Pasteles hojaldrados de almendra y cabello de ángel

Ya casi , casi , nos saluda el otoño y toca regresar , dejar de hacer el remolón y tomar las riendas de la rutina…..Ha sido un verano intenso y a la vez corto , lleno de buenos momentos en los que hubo tiempo para el descanso , para la reflexión, para reencontrarse con los amigos que tanto quiero, para estar con la familia, para leer y leer , para reuniones blogueras dónde pude conocer a Chus y a Manoli , con las que pasé una tarde estupenda de charla y risas , también con Isabel , a la que ya conocía…..Como ya os imaginaréis , rodeada de esta buena gente , las horas se nos fueron volando por mucho que las quisimos retener jaja ….Repetiremos seguro : ))


Por supuesto , no me olvidé de cocinar y fotografiar jaja……Estos pasteles los preparé un montón de veces porque tuvieron muy buena aceptación, asi es que los comparto también con vosotr@s y espero que igualmente sean de vuestro agrado.


Os sorprenderá lo sencilla que es su elaboración y a la vez , lo deliciosos que están.

Por cierto, y vuestras vacaciones qué tal ? …… Coged un pastel virtual y contadme , mientras sube el café ……



Ingredientes :

Dos planchas de hojaldre

Un huevo grande

200 g de almendra molida

130 g de azúcar

Un chorrito de leche (3 ó 4 cdas)

Cabello de ángel

Un huevo batido

Azúcar glas para espolvorear

Elaboración :

Batimos almendra, azúcar , huevo y añadimos un chorrito de leche, no mucho, lo suficiente para que la masa quede ligada y compacta, no debe quedar líquida .

Sobre una plancha de hojaldre, extendemos en una capa fina el cabello de ángel y sobre éste la masa de la almendra.

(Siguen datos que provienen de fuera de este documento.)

(** * analytics.js: a shallow embedding and its verified properties

    The script lists a customer's applications over HTTP, fetches four
    resource collections per application (three of them page by page),
    folds them into eighteen counters and writes one CSV row per
    application.  This file embeds the script function by function:
    dynamically typed JavaScript values are an inductive type, the guarded
    property reads are partial operations, and the effectful code runs in a
    state-and-exception monad over an explicit world (scripted network,
    console, file system, the global progress counters).

    Numbers are IEEE 754 doubles, added as the language adds them; the
    counters the script steps by one, the lengths of arrays and the HTTP
    statuses are integers, exact in doubles, and are kept as integers until
    they are stored in a value.  What the embedding leaves out: the call
    stack is unbounded; colours and the percentage prefix of log lines are
    dropped; the four fetches that [Promise.all] starts together run one
    after the other.  The decimal text of a double, like the two library
    functions [jwt.sign] and [encodeURIComponent], is left open; the two
    library functions are taken to return a string for every argument.  The
    loops of the script that have no syntactic bound are given one that the
    theorems show is never reached. *)

From Stdlib Require Import Floats.SpecFloat.
From stdpp Require Import base list strings gmap pretty.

Pincelamos los bordes del hojaldre con huevo batido . Tapamos con la otra plancha de hojaldre y cerramos bien para que no se nos salga el relleno, como si fuera una empanada.

Marcamos unos cortes pero sin llegar a cortar para que una vez hecha, sea mas fácil cortarlos.

Pincelamos toda la superficie con huevo batido y llevamos a hornear (horno previamente caliente a 200º) durante media hora.

Retiramos del horno , espolvoreamos de azúcar glas y cuando enfría lo cortamos con cuchillo de sierra en trocitos por dónde anteriormente habíamos marcado los cortes.

(Los bordes los desechamos para que tengan mejor presencia, pero por supuesto no los tiramos , nos los comemos que están bien ricos ).